Singapore grouper iridovirus (SGIV) TNFR homolog VP51 functions as a virulence factor via modulating host inflammation response

Virus encoded tumor necrosis factor receptor (TNFR) homologues are usually involved in immune evasion by regulating host immune response or cell death. Singapore grouper iridovirus (SGIV) is a novel ranavirus which causes great economic losses in aquaculture industry. Previous studies demonstrated that SGIV VP51, a TNFR-like protein regulated apoptotic process in VP51 overexpression cells. Here, we developed a VP51-deleted recombinant virus Δ51-SGIV by replacing VP51 with puro^R-GFP. Deletion of VP51 resulted in the decrease of SGIV virulence, evidenced by the reduced replication in vitro and the decreased cumulative mortalities in Δ51-SGIV challenged grouper compared to WT-SGIV. Moreover, VP51 deletion significantly increased virus induced apoptosis, and reduced the expression of pro-inflammatory cytokines in vitro. In addition, the expression of several pro-inflammatory genes were decreased in Δ51-SGIV infected grouper compared to WT-SGIV. Thus, we speculate that SGIV VP51 functions as a critical virulence factor via regulating host cell apoptosis and inflammation response.

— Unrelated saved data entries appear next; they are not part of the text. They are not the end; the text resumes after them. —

(** The zip reader on the two archives above; any other content is
    refused. *)
Definition zip_table (b : bytes) : option (list Fs.member) :=
  if decide (b = empty_zip) then Some []
  else if decide (b = readme_zip) then Some [("readme.txt", Fs.Data [x68; x69])]
  else None.

Definition ns_tag (local : string) : string :=
  "{urn:ietf:params:xml:ns:metalink}" +:+ local.

Definition url_element (u : string) : Xml.element :=
  Xml.Element (ns_tag "url") ∅ (Some u) [].

Definition file_element (name u : string) : Xml.element :=
  Xml.Element (ns_tag "file") {[ "name" := name ]} None [url_element u].

Definition metalink (l : list Xml.element) : Xml.element :=
  Xml.Element (ns_tag "metalink") ∅ None l.

Definition serve (table : list (string * response)) (u : string)
  : option response :=
  snd <$> List.find (fun e => bool_decide (e.1 = u)) table.

Definition length_header (n : string) : gmap string string :=
  {[ "content-length" := n ]}.

(** A program started in an empty directory. *)
Definition fresh : state := State ∅ ∅ [].

(** The scenario of two entries, [a.zip] and [b.zip]. *)
Definition two_entries : world :=
  World (Parsed (metalink [file_element "a.zip" "http://host/a.zip";
                         file_element "b.zip" "http://host/b.zip"]))
        (serve [("http://host/a.zip",
                 Response 200 (length_header "120") [readme_head; readme_tail] true);
                ("http://host/b.zip",
                 Response 200 (length_header "22") [empty_zip] true)])
        zip_table.

(** The same, but the first URL answers 404 with a body that happens to
    be an archive. *)
Definition not_found : world :=
  World (meta4 two_entries)
        (serve [("http://host/a.zip",
                 Response 404 (length_header "22") [empty_zip] true);
                ("http://host/b.zip",
                 Response 200 (length_header "22") [empty_zip] true)])
        zip_table.

(** One entry named [example.zip]. *)
Definition example_entry : world :=
  World (Parsed (metalink [file_element "example.zip" "http://host/example.zip"]))
        (serve [("http://host/example.zip",
                 Response 200 ∅ [readme_head; []; readme_tail] true)])
        zip_table.

(** A manifest without file elements. *)
Definition no_entries : world :=
  World (Parsed (metalink [])) (serve []) zip_table.

(** Three entries; the stream of the second breaks after its first
    chunk. *)
Definition broken_second : world :=
  World (Parsed (metalink [file_element "a.zip" "http://host/a.zip";
                         file_element "b.zip" "http://host/b.zip";
                         file_element "c.zip" "http://host/c.zip"]))
        (serve [("http://host/a.zip",
                 Response 200 (length_header "22") [empty_zip] true);
                ("http://host/b.zip",
                 Response 200 (length_header "120") [readme_head] false);
                ("http://host/c.zip",
                 Response 200 (length_header "22") [empty_zip] true)])
        zip_table.

(** One URL, one response. *)
Definition single (u : string) (r : response) : world :=
  World Missing (serve [(u, r)]) zip_table.

End Demo.

(** A response to one request whose content-length header is [v]. *)
Definition sized (v : string) : response :=
  Response 200 (Demo.length_header v) [Demo.empty_zip] true.

(** A content-length of 310 digits: 10^309, which [int] accepts and
    which is too large for a float. *)
Definition huge_length : string :=
  String "1" (String.string_of_list_ascii (repeat "0"%char 309)).

(** A content-length that ends with the separator U+001D, which is
    white space for [str.isspace] and not for [int]. *)
Definition separated_length : string :=
  String "5" (String (Ascii.ascii_of_nat 29) EmptyString).

(** A directory in which only [downloads] exists. *)
Definition in_downloads : state := State ∅ {[(false, ["downloads"])]} [].

(** [Demo.not_found] with a 200 in place of the 404. *)
Definition found_instead : world :=
  World (meta4 Demo.two_entries)
        (Demo.serve [("http://host/a.zip",
                 Response 200 (Demo.length_header "22") [Demo.empty_zip] true);
                ("http://host/b.zip",
                 Response 200 (Demo.length_header "22") [Demo.empty_zip] true)])
        Demo.zip_table.

(** ** Vocabulary of the properties *)

(** Whether a character occurs in a string. *)
Fixpoint has (c : ascii) (s : string) : bool :=
  match s with
  | EmptyString => false
  | String a r => Ascii.eqb a c || has c r
  end.

(** Whether two dots in a row occur in a string. *)
Fixpoint has_dotdot (s : string) : bool :=
  match s with
  | EmptyString => false
  | String a r =>
      match r with
      | String b _ => (Ascii.eqb a extsep && Ascii.eqb b extsep) || has_dotdot r
      | EmptyString => false
      end
  end.

(** Whether a relative path, its components resolved by name, leads into
    the directory [downloads] of the working directory (or is it). *)
Definition under_downloads (p : string) : bool :=
  let l := Fs.lexloc p in
  negb l.1 && match last l.2 with
              | Some c => String.eqb c "downloads"
              | None => false
              end.

(** Every file and every directory of [s] is still there in [s']
    (contents may differ). *)
Definition shape_le (s s' : state) : Prop :=
  dom (files s) ⊆ dom (files s') /\ dirs s ⊆ dirs s'.

(** No place is both a directory and a regular file; the root, the
    working directory and the directories above it are no files. *)
Definition wf (s : state) : Prop :=
  forall l, Fs.is_dir (dirs s) l = true -> files s !! l = None.

(** An action that removes nothing from the disk and keeps it well
    formed, whatever its result. *)
Definition grows {A} (m : M A) : Prop :=
  forall s r s', m s = (r, s') -> shape_le s s' /\ (wf s -> wf s').

(** The events that mark the operations of an entry: a download starts,
    a download is complete, an extraction is complete. *)
Definition key (e : event) : bool :=
  match e with
  | Get _ | Saved _ | Unpacked _ _ => true
  | Bar _ _ _ | Stdout _ => false
  end.

(** The operations in a log, in order. *)
Definition ops (t : list event) : list event := List.filter key t.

A tumour necrosis factor receptor-like protein encoded by Singapore grouper iridovirus modulates cell proliferation, apoptosis and viral replication

It has been demonstrated that tumour necrosis factor receptor (TNFR) homologues encoded by viruses are usually involved in virus immune evasion by regulating the host immune response or mediating apoptotic cell death. Here, a novel TNFR-like protein encoded by Singapore grouper iridovirus (SGIV VP51) was cloned and characterized. Amino acid analysis showed that VP51 contained three cysteine-rich domains (CRDs) and a transmembrane domain at its C terminus. The expression of VP51 in vitro enhanced cell proliferation, and affected cell cycle progression via altering the G1/S transition. Furthermore, VP51 overexpression improved cell viability during SGIV infection via inhibiting virus-induced apoptosis, evidenced by the reduction of apoptotic bodies and the decrease of caspase-3 activation. In addition, overexpression of VP51 increased viral titre and the expression of viral structural protein gene MCP and cell proliferation promoting gene ICP-18. In contrast, the expression of the viral apoptosis inducing gene, LITAF, was significantly decreased. Although all three CRDs were essential for the action of VP51, CRD2 and CRD3 exerted more crucial roles on virus-induced apoptosis, viral gene transcription and virus production, while CRD1 was more crucial for cell proliferation. Together, SGIV TNFR-like products not only affected cell cycle progression and enhanced cell growth by increasing the expression of the virus encoded cell proliferation gene, but also inhibited virus-induced apoptotic cell death by decreasing the expression of the viral apoptosis inducing gene. Our results provided new insights into understanding the underlying mechanism by which iridovirus regulated the apoptotic pathway to complete its life cycle.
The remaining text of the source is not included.